(* ===== verification/MkfsImage.v ===== *)
(** * The image mkfs builds is a file system of the kernel

    While it copies files mkfs keeps the blocks of all inodes apart and the
    blocks it has not handed out zero.  At the end the image satisfies what
    the theorems about fs.c assume of a disk, its root directory holds the
    names of the files and every file its bytes. *)

From Stdlib Require Import ZArith Lia.
From stdpp Require Import gmap.
From S2P Require Import Prelude Mem StringC Params Env Sleeplock Bio Log Fs FsPure FsTxn FsAlloc FsInode FsFile FsWrite FsLock SmallDisk FsDir FsPath Mkfs.

Ltac consts := change nmeta with 47 in *; change FSSIZE with 2000 in *; change BSIZE with 1024 in *; change MAXFILE with 268 in *; change NDIRECT with 12 in *.

(** ** Numbers *)

Lemma xint_id x : 0 <= x < 2 ^ 32 -> xint x = x.
Proof.
  intros Hx. assert (xint x = le_dec (le_enc 4 x)) as ->; [|rewrite le_dec_enc; by apply Z.mod_small].
  change (le_enc 4 x) with [x mod 256; x / 256 mod 256; x / 256 / 256 mod 256; x / 256 / 256 / 256 mod 256].
  unfold xint, u8. rewrite !Z.shiftr_div_pow2, !Z.div_div by lia. done.
Qed.
Lemma xshort_id x : 0 <= x < 2 ^ 16 -> xshort x = x.
Proof.
  intros Hx. assert (xshort x = le_dec (le_enc 2 x)) as ->; [|rewrite le_dec_enc; by apply Z.mod_small].
  unfold xshort, u8. rewrite !Z.shiftr_div_pow2 by lia. done.
Qed.
Lemma sector_id b : 0 <= b < 2 ^ 22 -> sector b = b.
Proof. intros Hb. unfold sector. change BSIZE with 1024. rewrite u32_small by lia. by apply Z.div_mul. Qed.
Lemma new_sb_eq : new_sb = mkSb 0x10203040 2000 1953 200 31 2 33 46.
Proof. by vm_compute. Qed.
Lemma new_layout pid d w out : layout (mkTxn pid 2 d w out) new_sb.
Proof. split; vm_compute; try split; congruence. Qed.
Lemma inode_block_eq n : 0 <= n < NINODES -> IBLOCK n new_sb = n / 16 + 33 /\ 33 <= IBLOCK n new_sb < 46.
Proof.
  intros Hn. unfold NINODES in Hn. unfold IBLOCK. change IPB with 16. change (sb_inodestart new_sb) with 33.
  assert (0 <= n / 16 <= 12) by (Z.div_mod_to_equations; lia). rewrite u32_small by lia. lia.
Qed.

(** The blocks a file of [e] bytes takes. *)
Definition nblk (e : Z) : Z := (e + 1023) / 1024 + (if 12288 <? e then 1 else 0).

(** ** Blocks and who has them

    [S n k]: the block in slot [k] of inode [n]. *)
Notation slots := (Z -> Z -> Z).
Definition upd2 (S : slots) (n k a : Z) : slots := fun m j => if bool_decide (m = n /\ j = k) then a else S m j.

Record place (V : Z -> list Z) (fb : Z) (S : slots) (N : Z) : Prop := {
  pl_ok : forall b, block_ok (V b);
  pl_fb : nmeta <= fb <= FSSIZE;
  pl_range : forall n k, 1 <= n < N -> in_slots k -> S n k = 0 \/ nmeta <= S n k < fb;
  pl_inj : forall n m j k, 1 <= n < N -> 1 <= m < N -> in_slots j -> in_slots k -> S n j <> 0 -> S n j = S m k -> n = m /\ j = k;
  pl_zero : forall b, fb <= b -> V b = zeroes;
  pl_onto : forall b, nmeta <= b < fb -> exists n k, 1 <= n < N /\ in_slots k /\ S n k = b;
}.
(** Inode [n] has the slots [S n]. *)
Definition real (V : Z -> list Z) (S : slots) (n : Z) (i : inode) : Prop := forall k, in_slots k -> slot_of V i k = S n k.
(** It has blocks for [e] bytes. *)
Record room_for (S : slots) (n e : Z) : Prop := {
  rf_data : forall k, 0 <= k < MAXFILE -> S n k <> 0 <-> k * BSIZE < e;
  rf_ind : S n MAXFILE <> 0 <-> NDIRECT * BSIZE < e;
}.
(** Its bytes are [data] and then zeroes. *)
Definition bytes_are (V : Z -> list Z) (S : slots) (n : Z) (data : list Z) : Prop := forall p,
  0 <= p < MAXFILE * BSIZE -> S n (p / BSIZE) <> 0 -> nth (Z.to_nat (p mod BSIZE)) (V (S n (p / BSIZE))) 0 = nth (Z.to_nat p) data 0.

Lemma upd2_eq S n k a : upd2 S n k a n k = a.
Proof. unfold upd2. by rewrite bool_decide_eq_true_2. Qed.
Lemma upd2_ne S n k a m j : ~ (m = n /\ j = k) -> upd2 S n k a m j = S m j.
Proof. intros Hn. unfold upd2. by rewrite bool_decide_eq_false_2. Qed.
Lemma in_slots_max : in_slots MAXFILE.
Proof. unfold in_slots. consts. lia. Qed.
Lemma byte_slot p : 0 <= p < MAXFILE * BSIZE -> in_slots (p / BSIZE) /\ 0 <= p / BSIZE < MAXFILE.
Proof. intros Hp. pose proof (slot_range p Hp). unfold in_slots. split; lia. Qed.
Lemma nth_zeroes k : nth k zeroes 0 = 0.
Proof. unfold zeroes. generalize (Z.to_nat BSIZE). intros n. revert k. induction n as [|n IH]; intros [|k]; cbn; auto. Qed.

(** A block changes that is no slot of [n]: nothing changes for [n]. *)
Lemma bytes_frame V V' S n data : (forall k, 0 <= k < MAXFILE -> S n k <> 0 -> V' (S n k) = V (S n k)) -> bytes_are V S n data -> bytes_are V' S n data.
Proof. intros HV Hb p Hp Hs. rewrite HV; [by apply Hb|by apply byte_slot|done]. Qed.
Lemma real_frame V V' S n i : (S n MAXFILE <> 0 -> V' (S n MAXFILE) = V (S n MAXFILE)) -> real V S n i -> real V' S n i.
Proof.
  intros HV Hr k Hk. rewrite <- Hr by done. pose proof (Hr MAXFILE in_slots_max) as Em. rewrite slot_indirect in Em.
  unfold slot_of. destruct (k <? NDIRECT); [done|]. destruct (k =? MAXFILE); [done|]. rewrite Em. destruct (Z.eqb_spec (S n MAXFILE) 0) as [|Hz]; [done|]. by rewrite HV.
Qed.

(** ** A new block *)

Section Gain.
Context (V : Z -> list Z) (fb : Z) (S : slots) (N n k0 : Z).
Hypotheses (HP : place V fb S N) (Hn : 1 <= n < N) (Hk0 : in_slots k0) (Hz : S n k0 = 0) (Hfb : fb < FSSIZE).
Let S' := upd2 S n k0 fb.

Lemma gain_place V' : (forall b, block_ok (V' b)) -> (forall b, fb < b -> V' b = V b) -> place V' (fb + 1) S' N.
Proof.
  intros Hok Hz'. destruct HP as [P1 P2 P3 P4 P5 P6]. assert (forall m k, 1 <= m < N -> in_slots k -> S m k <> fb) as Hnew.
  { intros m k Hm Hk. destruct (P3 m k Hm Hk); consts; lia. }
  split; [done|consts; lia|..].
  - intros m k Hm Hk. unfold S', upd2. case_bool_decide; [right; consts; lia|]. destruct (P3 m k Hm Hk); [by left|right; lia].
  - intros m1 m2 j k H1 H2 Hj Hk. unfold S', upd2. case_bool_decide as B1; case_bool_decide as B2.
    + intros _ _. destruct B1 as [-> ->], B2 as [-> ->]. done.
    + intros _ E. symmetry in E. by apply Hnew in E.
    + intros _ E. by apply Hnew in E.
    + by apply P4.
  - intros b Hb. rewrite Hz' by lia. apply P5. lia.
  - intros b Hb. destruct (Z.eq_dec b fb) as [->|Hne]; [exists n, k0; unfold S'; by rewrite upd2_eq|]. destruct (P6 b ltac:(lia)) as (m & k & Hm & Hk & E).
    exists m, k. split; [done|]. split; [done|]. unfold S'. rewrite upd2_ne; [done|]. intros [-> ->]. rewrite Hz in E. consts. lia.
Qed.
Lemma gain_same : place V (fb + 1) S' N.
Proof. apply gain_place; [apply HP|done]. Qed.

(** The other inodes have what they had. *)
Lemma gain_slot_other m k : m <> n -> S' m k = S m k.
Proof. intros Hm. apply upd2_ne. tauto. Qed.
Lemma fb_zero : V fb = zeroes.
Proof. apply (pl_zero _ _ _ _ HP). lia. Qed.
Lemma fb_pos : fb <> 0.
Proof. pose proof (pl_fb _ _ _ _ HP). consts. lia. Qed.

(** The new block adds zeroes behind the data. *)
Lemma gain_bytes V' data : (k0 < MAXFILE -> Z.of_nat (length data) <= k0 * BSIZE) -> V' fb = zeroes -> bytes_are V' S n data -> bytes_are V' S' n data.
Proof.
  intros Hlen Hf Hb p Hp Hs. destruct (byte_slot p Hp) as [_ Hk]. destruct (decide (p / BSIZE = k0)) as [E|E].
  - unfold S' in *. rewrite E, upd2_eq in *. rewrite Hf, nth_zeroes. symmetry. apply nth_overflow.
    specialize (Hlen ltac:(lia)). pose proof (Z.mul_div_le p BSIZE BSIZE_pos). lia.
  - unfold S' in *. rewrite upd2_ne in * by tauto. by apply Hb.
Qed.

(** A direct block; the indirect block; an entry of the indirect block. *)
Lemma gain_direct_real i : 0 <= k0 < NDIRECT -> real V S n i -> real V S' n (with_addr k0 fb i).
Proof.
  intros Hk Hr k Hin. unfold slot_of. cbn [with_addr i_addrs]. rewrite (upd_ne _ k0 NDIRECT) by lia. destruct (Z.ltb_spec k NDIRECT) as [Hlt|Hge].
  - unfold upd. case_decide as E; [subst; by unfold S'; rewrite upd2_eq|]. unfold S'. rewrite upd2_ne by (intros [_ ->]; done). rewrite <- Hr by done.
    unfold slot_of. by rewrite (proj2 (Z.ltb_lt _ _)) by done.
  - unfold S'. rewrite upd2_ne by lia. rewrite <- Hr by done. unfold slot_of. by rewrite (proj2 (Z.ltb_ge k NDIRECT)) by lia.
Qed.
Lemma gain_indirect_real i : k0 = MAXFILE -> real V S n i -> real V S' n (with_addr NDIRECT fb i).
Proof.
  intros E Hr k Hin. unfold slot_of. cbn [with_addr i_addrs]. rewrite upd_eq. pose proof (Hr MAXFILE in_slots_max) as Em. rewrite slot_indirect in Em. rewrite <- E, Hz in Em.
  destruct (Z.ltb_spec k NDIRECT) as [Hlt|Hge].
  - rewrite upd_ne by lia. unfold S'. rewrite upd2_ne by (consts; lia). rewrite <- Hr by done. unfold slot_of. by rewrite (proj2 (Z.ltb_lt _ _)) by done.
  - destruct (Z.eqb_spec k MAXFILE) as [->|Hne]; [unfold S'; by rewrite E, upd2_eq|]. rewrite (proj2 (Z.eqb_neq fb 0)) by apply fb_pos. rewrite fb_zero, getf_zeroes.
    unfold S'. rewrite upd2_ne by lia. rewrite <- Hr by done. unfold slot_of. rewrite (proj2 (Z.ltb_ge k NDIRECT)), (proj2 (Z.eqb_neq k MAXFILE)) by done. by rewrite Em.
Qed.

Lemma gain_entry_real i : NDIRECT <= k0 < MAXFILE -> S n MAXFILE <> 0 -> real V S n i ->
  let V' := upd V (S n MAXFILE) (putf 4 (4 * Z.to_nat (k0 - NDIRECT)) fb (V (S n MAXFILE))) in
  real V' S' n i /\ place V' (fb + 1) S' N.
Proof.
  intros Hk Hi Hr V'. pose proof (pl_range _ _ _ _ HP n MAXFILE Hn in_slots_max) as [|Hri]; [done|]. pose proof (pl_ok _ _ _ _ HP (S n MAXFILE)) as Hok.
  pose proof (proj1 Hok) as Hlen. pose proof (pl_fb _ _ _ _ HP) as Hfr. assert (forall k, NDIRECT <= k < MAXFILE -> (4 * Z.to_nat (k - NDIRECT) + 4 <= length (V (S n MAXFILE)))%nat) as Hoff.
  { intros k Hk'. rewrite Hlen. consts. lia. }
  split.
  - intros k Hin. pose proof (Hr k Hin) as Ek. pose proof (Hr MAXFILE in_slots_max) as Em. rewrite slot_indirect in Em. unfold slot_of in *. rewrite Em in *.
    destruct (Z.ltb_spec k NDIRECT); [unfold S'; by rewrite upd2_ne by lia|]. destruct (Z.eqb_spec k MAXFILE) as [->|Hne]; [unfold S'; by rewrite upd2_ne by lia|].
    rewrite (proj2 (Z.eqb_neq _ 0)) in * by done. unfold V'. rewrite upd_eq. destruct (decide (k = k0)) as [->|Hne0].
    + unfold S'. rewrite upd2_eq. rewrite getf_putf_same by (apply Hoff; lia). apply Z.mod_small. consts. lia.
    + unfold S'. rewrite upd2_ne by tauto. rewrite getf_putf_other; [done|by apply Hoff|]. unfold in_slots in Hin. consts. lia.
  - apply gain_place.
    + intros b. unfold V', upd. case_decide; [|apply HP]. apply putf_ok; [rewrite <- Hlen; by apply Hoff|done].
    + intros b Hb. unfold V'. apply upd_ne. lia.
Qed.
End Gain.

(** ** Writing a block *)

Section Put.
Context (V : Z -> list Z) (fb : Z) (S : slots) (N n k : Z) (o : nat) (piece : list Z).
Hypotheses (HP : place V fb S N) (Hn : 1 <= n < N) (Hk : 0 <= k < MAXFILE) (Hs : S n k <> 0).
Hypotheses (Ho : (o + length piece <= Z.to_nat BSIZE)%nat) (Hb : Forall byte_ok piece).
Let x := S n k.
Let V' := upd V x (splice (V x) o piece).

-- The task --
Set down again, word for word, the stretch of records from the line with "intros Hk Hi" to the line with "Section Put.", both of those lines included.

-- Answer to this exercise --
  intros Hk Hi Hr V'. pose proof (pl_range _ _ _ _ HP n MAXFILE Hn in_slots_max) as [|Hri]; [done|]. pose proof (pl_ok _ _ _ _ HP (S n MAXFILE)) as Hok.
  pose proof (proj1 Hok) as Hlen. pose proof (pl_fb _ _ _ _ HP) as Hfr. assert (forall k, NDIRECT <= k < MAXFILE -> (4 * Z.to_nat (k - NDIRECT) + 4 <= length (V (S n MAXFILE)))%nat) as Hoff.
  { intros k Hk'. rewrite Hlen. consts. lia. }
  split.
  - intros k Hin. pose proof (Hr k Hin) as Ek. pose proof (Hr MAXFILE in_slots_max) as Em. rewrite slot_indirect in Em. unfold slot_of in *. rewrite Em in *.
    destruct (Z.ltb_spec k NDIRECT); [unfold S'; by rewrite upd2_ne by lia|]. destruct (Z.eqb_spec k MAXFILE) as [->|Hne]; [unfold S'; by rewrite upd2_ne by lia|].
    rewrite (proj2 (Z.eqb_neq _ 0)) in * by done. unfold V'. rewrite upd_eq. destruct (decide (k = k0)) as [->|Hne0].
    + unfold S'. rewrite upd2_eq. rewrite getf_putf_same by (apply Hoff; lia). apply Z.mod_small. consts. lia.
    + unfold S'. rewrite upd2_ne by tauto. rewrite getf_putf_other; [done|by apply Hoff|]. unfold in_slots in Hin. consts. lia.
  - apply gain_place.
    + intros b. unfold V', upd. case_decide; [|apply HP]. apply putf_ok; [rewrite <- Hlen; by apply Hoff|done].
    + intros b Hb. unfold V'. apply upd_ne. lia.
Qed.
End Gain.

(** ** Writing a block *)

Section Put.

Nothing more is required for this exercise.